**Dataset extract**
□ □ □ □ □

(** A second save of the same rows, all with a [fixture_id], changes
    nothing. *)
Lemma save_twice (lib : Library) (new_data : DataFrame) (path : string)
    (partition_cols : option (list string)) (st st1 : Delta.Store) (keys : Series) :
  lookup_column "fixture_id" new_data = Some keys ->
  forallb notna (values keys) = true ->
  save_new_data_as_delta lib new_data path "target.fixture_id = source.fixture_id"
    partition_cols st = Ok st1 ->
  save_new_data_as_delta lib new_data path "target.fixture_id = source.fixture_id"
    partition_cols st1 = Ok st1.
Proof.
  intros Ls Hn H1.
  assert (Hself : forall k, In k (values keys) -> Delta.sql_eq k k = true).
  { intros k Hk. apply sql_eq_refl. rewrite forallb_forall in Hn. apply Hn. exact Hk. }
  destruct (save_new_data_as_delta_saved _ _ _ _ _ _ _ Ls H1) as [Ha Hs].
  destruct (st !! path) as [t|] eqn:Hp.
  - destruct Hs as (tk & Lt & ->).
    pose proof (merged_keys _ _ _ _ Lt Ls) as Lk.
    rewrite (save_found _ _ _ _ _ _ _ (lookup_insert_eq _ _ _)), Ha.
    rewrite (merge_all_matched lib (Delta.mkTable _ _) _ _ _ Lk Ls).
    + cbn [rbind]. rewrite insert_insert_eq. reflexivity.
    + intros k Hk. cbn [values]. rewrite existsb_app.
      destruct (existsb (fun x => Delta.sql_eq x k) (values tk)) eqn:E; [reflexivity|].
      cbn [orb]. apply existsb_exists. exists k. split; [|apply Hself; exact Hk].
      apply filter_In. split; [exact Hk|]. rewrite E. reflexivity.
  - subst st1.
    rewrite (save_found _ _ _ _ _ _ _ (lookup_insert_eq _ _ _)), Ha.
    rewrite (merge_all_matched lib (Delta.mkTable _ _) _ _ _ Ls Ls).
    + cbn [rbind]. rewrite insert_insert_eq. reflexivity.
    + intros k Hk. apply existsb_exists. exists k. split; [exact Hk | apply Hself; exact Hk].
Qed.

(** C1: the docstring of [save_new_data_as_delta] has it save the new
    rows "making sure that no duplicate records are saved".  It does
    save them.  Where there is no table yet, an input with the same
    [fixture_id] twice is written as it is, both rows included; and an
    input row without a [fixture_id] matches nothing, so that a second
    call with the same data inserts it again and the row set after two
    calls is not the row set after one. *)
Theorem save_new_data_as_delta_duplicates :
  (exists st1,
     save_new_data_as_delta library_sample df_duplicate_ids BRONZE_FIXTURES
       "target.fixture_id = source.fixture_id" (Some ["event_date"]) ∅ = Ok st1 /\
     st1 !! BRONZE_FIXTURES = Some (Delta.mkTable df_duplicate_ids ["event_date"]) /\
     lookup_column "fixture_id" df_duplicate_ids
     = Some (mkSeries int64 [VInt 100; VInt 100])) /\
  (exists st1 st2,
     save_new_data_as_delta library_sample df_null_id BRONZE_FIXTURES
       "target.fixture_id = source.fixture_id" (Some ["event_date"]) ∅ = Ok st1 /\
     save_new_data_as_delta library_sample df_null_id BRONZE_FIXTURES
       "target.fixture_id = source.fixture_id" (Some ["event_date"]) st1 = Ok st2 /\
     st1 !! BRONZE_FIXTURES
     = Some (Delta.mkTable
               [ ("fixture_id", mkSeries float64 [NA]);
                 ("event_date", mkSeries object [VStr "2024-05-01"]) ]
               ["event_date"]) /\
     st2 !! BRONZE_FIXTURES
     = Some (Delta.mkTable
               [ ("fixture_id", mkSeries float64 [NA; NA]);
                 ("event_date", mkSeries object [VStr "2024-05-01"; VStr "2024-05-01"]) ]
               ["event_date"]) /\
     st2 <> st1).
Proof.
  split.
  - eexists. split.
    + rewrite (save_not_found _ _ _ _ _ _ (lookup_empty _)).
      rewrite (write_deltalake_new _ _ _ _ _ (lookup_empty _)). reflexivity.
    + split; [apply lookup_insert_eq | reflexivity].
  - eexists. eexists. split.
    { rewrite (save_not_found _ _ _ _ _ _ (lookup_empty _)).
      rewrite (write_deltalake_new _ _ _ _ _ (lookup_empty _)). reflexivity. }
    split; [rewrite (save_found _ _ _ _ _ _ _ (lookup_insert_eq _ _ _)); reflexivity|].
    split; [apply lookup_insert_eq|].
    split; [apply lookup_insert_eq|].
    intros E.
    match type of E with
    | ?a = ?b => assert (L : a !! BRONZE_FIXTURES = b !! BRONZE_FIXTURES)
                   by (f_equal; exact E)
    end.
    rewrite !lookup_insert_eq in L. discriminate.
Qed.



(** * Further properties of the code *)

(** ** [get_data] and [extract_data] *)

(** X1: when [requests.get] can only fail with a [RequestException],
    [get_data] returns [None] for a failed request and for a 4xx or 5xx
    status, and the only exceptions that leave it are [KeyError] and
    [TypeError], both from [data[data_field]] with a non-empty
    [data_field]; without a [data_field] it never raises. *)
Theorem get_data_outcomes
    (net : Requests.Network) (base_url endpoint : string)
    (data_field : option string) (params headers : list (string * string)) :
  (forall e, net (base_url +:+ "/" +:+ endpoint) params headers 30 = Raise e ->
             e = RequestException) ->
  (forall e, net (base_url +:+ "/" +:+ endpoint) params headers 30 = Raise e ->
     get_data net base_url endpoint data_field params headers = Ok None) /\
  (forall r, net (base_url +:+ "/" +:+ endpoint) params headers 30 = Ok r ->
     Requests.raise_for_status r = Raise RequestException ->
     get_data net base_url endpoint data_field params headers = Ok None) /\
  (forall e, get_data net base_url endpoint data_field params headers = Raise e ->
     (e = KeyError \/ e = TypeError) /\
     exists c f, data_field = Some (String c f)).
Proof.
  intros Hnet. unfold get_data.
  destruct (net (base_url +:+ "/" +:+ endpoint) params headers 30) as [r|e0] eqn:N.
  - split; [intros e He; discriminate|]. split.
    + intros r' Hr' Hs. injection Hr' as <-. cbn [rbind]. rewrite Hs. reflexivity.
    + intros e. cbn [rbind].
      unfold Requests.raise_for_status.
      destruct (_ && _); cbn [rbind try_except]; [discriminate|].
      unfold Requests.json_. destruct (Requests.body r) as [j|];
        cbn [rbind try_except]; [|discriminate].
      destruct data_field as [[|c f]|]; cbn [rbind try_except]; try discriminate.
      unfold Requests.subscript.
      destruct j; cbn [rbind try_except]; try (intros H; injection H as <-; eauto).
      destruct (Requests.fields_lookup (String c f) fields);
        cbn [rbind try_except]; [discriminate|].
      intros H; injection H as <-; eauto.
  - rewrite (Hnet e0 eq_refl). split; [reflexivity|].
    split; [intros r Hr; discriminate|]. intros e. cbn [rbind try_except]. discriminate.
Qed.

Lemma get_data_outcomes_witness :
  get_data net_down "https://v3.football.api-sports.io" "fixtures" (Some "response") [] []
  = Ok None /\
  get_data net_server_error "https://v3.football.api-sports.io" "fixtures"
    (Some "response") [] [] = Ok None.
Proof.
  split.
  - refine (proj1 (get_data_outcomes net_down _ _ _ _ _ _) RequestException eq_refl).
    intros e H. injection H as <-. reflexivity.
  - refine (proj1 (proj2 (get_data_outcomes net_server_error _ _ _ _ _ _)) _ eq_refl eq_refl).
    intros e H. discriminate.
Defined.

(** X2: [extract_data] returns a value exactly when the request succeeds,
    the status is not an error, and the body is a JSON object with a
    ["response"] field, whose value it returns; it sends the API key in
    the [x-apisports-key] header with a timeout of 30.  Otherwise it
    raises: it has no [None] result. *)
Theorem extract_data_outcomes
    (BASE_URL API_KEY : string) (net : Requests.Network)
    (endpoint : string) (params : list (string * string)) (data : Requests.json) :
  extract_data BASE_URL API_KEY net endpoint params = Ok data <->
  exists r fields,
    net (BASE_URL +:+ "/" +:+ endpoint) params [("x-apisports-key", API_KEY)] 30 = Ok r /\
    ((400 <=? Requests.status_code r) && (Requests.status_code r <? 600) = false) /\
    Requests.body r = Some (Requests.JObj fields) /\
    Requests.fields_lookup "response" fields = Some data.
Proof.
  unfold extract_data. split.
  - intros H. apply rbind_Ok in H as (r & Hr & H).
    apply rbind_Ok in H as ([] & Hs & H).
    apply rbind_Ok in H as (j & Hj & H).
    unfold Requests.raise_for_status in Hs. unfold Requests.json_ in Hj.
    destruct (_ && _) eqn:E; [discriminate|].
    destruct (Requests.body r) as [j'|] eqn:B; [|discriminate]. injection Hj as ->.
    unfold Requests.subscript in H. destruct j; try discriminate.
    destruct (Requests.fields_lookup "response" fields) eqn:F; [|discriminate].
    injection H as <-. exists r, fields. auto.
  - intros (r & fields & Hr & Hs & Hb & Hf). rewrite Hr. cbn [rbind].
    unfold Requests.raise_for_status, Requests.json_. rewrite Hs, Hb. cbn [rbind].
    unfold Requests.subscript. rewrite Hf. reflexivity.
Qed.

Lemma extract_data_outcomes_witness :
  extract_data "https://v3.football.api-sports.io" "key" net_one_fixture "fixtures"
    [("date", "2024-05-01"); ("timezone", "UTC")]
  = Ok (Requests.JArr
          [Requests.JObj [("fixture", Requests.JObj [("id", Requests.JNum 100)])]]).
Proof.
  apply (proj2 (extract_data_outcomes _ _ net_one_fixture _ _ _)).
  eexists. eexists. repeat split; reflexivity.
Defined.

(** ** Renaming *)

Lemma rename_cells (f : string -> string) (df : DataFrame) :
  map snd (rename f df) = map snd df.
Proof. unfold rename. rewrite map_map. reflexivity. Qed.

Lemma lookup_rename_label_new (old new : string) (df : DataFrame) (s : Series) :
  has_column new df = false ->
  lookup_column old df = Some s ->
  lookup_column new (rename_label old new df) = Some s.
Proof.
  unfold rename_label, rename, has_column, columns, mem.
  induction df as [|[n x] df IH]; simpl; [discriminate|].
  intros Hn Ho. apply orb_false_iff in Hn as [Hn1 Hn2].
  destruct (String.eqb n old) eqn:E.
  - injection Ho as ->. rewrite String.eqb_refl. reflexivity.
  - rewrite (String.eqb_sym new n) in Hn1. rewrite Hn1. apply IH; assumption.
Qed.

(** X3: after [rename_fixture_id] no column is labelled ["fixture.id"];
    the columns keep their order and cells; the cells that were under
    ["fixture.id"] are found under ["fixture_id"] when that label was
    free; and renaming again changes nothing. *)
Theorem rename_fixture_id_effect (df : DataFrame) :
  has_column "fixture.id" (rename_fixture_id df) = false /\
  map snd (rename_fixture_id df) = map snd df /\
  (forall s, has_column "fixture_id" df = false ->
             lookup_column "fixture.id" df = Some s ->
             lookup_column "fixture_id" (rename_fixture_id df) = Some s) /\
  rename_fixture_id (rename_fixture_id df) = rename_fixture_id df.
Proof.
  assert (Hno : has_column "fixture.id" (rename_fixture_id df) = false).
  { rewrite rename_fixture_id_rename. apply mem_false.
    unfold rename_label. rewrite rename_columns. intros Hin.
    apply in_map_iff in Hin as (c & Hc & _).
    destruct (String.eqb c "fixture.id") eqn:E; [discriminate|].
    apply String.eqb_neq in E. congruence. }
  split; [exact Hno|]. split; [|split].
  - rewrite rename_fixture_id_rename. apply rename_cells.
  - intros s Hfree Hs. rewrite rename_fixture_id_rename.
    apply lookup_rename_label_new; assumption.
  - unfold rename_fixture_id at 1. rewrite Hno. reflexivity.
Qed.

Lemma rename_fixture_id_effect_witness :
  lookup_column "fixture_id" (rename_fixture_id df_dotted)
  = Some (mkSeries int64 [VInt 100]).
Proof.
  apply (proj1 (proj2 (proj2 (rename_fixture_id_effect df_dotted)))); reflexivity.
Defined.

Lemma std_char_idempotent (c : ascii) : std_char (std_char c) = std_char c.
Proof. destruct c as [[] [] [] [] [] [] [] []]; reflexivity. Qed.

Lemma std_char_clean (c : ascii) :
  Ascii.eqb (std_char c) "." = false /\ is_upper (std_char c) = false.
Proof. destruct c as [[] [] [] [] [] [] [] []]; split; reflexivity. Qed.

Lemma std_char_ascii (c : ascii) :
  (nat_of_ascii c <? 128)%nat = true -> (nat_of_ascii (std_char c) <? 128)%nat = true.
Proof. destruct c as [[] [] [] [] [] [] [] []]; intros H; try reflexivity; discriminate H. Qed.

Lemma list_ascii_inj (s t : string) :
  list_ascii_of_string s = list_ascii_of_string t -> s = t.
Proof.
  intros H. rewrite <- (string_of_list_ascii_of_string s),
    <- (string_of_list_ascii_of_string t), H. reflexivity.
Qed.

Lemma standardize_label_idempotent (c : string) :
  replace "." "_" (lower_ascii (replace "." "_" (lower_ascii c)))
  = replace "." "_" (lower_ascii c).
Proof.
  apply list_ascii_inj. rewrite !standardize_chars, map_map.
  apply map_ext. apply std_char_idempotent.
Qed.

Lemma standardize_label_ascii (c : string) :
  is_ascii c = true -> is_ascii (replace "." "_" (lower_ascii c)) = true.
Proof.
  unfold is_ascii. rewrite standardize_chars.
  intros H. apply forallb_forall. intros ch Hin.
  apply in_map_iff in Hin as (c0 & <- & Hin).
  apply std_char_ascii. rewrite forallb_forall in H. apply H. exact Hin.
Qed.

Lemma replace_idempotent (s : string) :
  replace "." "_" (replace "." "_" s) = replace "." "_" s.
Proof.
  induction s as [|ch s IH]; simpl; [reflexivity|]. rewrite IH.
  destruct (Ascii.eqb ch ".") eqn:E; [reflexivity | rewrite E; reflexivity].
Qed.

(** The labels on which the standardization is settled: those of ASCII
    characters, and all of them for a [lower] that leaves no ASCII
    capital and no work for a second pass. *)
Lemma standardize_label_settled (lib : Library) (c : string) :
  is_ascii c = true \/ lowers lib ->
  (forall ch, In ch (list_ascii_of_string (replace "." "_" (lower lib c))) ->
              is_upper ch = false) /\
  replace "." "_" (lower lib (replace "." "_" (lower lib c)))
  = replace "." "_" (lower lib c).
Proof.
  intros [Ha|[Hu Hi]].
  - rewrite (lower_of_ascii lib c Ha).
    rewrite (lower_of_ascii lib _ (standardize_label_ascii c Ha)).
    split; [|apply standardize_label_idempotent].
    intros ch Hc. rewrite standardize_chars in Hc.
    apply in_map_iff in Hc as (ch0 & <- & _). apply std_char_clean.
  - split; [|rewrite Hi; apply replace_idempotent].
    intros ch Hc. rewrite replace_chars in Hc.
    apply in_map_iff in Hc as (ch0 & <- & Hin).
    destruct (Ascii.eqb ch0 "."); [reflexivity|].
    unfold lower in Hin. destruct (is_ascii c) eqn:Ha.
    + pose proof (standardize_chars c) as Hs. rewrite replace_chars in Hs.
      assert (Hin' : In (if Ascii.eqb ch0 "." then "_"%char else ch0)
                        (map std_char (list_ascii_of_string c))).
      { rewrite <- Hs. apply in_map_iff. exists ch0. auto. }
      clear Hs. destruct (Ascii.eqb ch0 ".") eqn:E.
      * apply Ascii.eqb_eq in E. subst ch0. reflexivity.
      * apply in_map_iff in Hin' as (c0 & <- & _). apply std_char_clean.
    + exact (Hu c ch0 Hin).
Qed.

□ □ □ □ □

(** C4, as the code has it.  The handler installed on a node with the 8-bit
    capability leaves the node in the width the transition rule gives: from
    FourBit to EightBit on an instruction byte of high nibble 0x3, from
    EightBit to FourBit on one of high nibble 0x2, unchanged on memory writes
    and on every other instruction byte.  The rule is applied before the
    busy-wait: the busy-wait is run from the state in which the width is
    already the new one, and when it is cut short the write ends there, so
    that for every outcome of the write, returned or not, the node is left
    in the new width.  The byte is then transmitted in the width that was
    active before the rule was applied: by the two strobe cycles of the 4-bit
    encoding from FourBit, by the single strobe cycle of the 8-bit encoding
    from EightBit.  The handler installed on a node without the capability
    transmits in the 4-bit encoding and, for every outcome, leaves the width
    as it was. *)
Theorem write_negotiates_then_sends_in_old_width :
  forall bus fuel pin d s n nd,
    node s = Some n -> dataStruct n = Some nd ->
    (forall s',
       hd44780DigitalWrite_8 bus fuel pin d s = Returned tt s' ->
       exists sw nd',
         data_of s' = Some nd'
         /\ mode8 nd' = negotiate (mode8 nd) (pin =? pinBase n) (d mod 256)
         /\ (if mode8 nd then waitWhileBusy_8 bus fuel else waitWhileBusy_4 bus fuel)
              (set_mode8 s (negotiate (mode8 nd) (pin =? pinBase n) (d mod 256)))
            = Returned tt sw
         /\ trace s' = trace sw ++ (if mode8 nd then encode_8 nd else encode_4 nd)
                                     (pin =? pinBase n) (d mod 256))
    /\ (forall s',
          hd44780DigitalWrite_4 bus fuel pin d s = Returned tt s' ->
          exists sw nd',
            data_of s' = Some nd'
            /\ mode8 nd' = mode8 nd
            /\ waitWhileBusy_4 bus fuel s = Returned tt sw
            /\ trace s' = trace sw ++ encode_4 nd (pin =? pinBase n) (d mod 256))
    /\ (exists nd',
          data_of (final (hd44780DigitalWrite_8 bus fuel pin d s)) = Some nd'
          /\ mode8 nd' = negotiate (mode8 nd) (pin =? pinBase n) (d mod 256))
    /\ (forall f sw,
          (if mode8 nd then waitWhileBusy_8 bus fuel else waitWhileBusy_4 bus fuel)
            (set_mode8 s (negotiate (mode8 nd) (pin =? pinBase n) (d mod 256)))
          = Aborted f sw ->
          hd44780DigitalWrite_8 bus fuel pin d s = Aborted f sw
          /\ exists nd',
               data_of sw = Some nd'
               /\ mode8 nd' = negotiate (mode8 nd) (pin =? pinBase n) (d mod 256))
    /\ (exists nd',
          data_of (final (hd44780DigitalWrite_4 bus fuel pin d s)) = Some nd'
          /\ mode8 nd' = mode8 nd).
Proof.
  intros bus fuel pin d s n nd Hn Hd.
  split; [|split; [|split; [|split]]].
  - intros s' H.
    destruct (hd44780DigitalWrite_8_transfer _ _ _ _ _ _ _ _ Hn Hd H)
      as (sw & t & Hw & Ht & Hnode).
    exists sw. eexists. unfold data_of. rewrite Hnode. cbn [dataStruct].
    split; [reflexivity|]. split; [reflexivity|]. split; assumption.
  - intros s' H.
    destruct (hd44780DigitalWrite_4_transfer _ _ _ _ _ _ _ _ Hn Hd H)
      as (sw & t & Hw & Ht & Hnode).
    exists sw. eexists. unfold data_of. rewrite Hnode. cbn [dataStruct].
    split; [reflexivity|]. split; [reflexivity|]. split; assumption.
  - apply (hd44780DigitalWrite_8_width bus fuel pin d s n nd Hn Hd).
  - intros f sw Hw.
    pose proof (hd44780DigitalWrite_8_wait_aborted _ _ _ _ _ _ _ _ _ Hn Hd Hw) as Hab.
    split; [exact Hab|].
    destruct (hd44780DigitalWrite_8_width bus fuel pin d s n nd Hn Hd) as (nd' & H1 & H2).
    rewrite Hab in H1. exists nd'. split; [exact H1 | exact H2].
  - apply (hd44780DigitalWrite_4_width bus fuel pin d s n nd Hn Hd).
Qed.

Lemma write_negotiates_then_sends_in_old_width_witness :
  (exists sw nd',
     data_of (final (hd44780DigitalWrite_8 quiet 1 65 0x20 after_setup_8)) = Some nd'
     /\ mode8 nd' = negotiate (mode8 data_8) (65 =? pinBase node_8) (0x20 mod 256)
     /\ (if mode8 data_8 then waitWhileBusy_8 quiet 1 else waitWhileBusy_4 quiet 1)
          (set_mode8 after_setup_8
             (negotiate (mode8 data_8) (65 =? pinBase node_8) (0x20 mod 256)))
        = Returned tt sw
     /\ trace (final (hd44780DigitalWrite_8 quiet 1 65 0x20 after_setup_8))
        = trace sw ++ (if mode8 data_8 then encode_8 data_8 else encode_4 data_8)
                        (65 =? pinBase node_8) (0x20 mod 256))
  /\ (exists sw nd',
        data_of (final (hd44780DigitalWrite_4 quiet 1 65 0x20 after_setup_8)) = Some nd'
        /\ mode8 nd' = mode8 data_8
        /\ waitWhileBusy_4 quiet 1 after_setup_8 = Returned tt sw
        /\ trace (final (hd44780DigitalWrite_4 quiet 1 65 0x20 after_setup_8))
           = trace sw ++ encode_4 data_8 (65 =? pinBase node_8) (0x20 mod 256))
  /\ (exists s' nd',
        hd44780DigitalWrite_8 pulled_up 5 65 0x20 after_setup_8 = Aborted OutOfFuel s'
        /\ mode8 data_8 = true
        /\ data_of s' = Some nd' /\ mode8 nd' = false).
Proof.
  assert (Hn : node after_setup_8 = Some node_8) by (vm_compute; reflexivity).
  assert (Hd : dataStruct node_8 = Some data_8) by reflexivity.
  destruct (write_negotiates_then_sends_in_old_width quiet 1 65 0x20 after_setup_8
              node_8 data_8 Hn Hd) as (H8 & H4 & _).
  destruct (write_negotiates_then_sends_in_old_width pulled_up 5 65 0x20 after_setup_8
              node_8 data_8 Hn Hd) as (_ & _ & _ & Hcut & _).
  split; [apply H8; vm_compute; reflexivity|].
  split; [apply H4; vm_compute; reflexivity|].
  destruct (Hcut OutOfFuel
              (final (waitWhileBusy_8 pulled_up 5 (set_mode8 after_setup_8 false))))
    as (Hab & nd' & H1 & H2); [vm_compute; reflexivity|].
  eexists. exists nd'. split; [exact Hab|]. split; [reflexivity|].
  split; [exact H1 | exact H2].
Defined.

□ □ □ □ □

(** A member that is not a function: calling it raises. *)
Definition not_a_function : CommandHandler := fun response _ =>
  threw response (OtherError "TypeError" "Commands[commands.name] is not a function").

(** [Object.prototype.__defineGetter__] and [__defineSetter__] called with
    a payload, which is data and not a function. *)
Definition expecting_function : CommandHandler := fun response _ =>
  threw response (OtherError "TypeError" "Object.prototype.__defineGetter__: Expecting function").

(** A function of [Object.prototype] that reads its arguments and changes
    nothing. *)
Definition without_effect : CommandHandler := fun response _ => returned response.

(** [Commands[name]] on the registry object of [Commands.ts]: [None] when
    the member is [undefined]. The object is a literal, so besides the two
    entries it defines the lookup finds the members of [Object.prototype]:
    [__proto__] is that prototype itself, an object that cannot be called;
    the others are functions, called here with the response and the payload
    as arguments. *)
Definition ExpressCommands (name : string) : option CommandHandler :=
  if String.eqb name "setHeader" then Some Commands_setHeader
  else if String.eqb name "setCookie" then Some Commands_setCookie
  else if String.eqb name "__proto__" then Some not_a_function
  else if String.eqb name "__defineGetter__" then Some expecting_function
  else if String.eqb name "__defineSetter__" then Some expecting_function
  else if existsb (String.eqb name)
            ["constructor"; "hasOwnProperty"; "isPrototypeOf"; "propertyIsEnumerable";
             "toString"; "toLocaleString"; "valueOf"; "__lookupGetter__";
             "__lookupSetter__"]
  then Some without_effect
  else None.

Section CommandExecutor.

□ □ □ □ □

**Task goal**
Return the lines of the listing where the string "assumption" appears.

**Result for this exercise**
  - rewrite (String.eqb_sym new n) in Hn1. rewrite Hn1. apply IH; assumption.
    apply lookup_rename_label_new; assumption.
    split; [reflexivity|]. split; [reflexivity|]. split; assumption.
    split; [reflexivity|]. split; [reflexivity|]. split; assumption.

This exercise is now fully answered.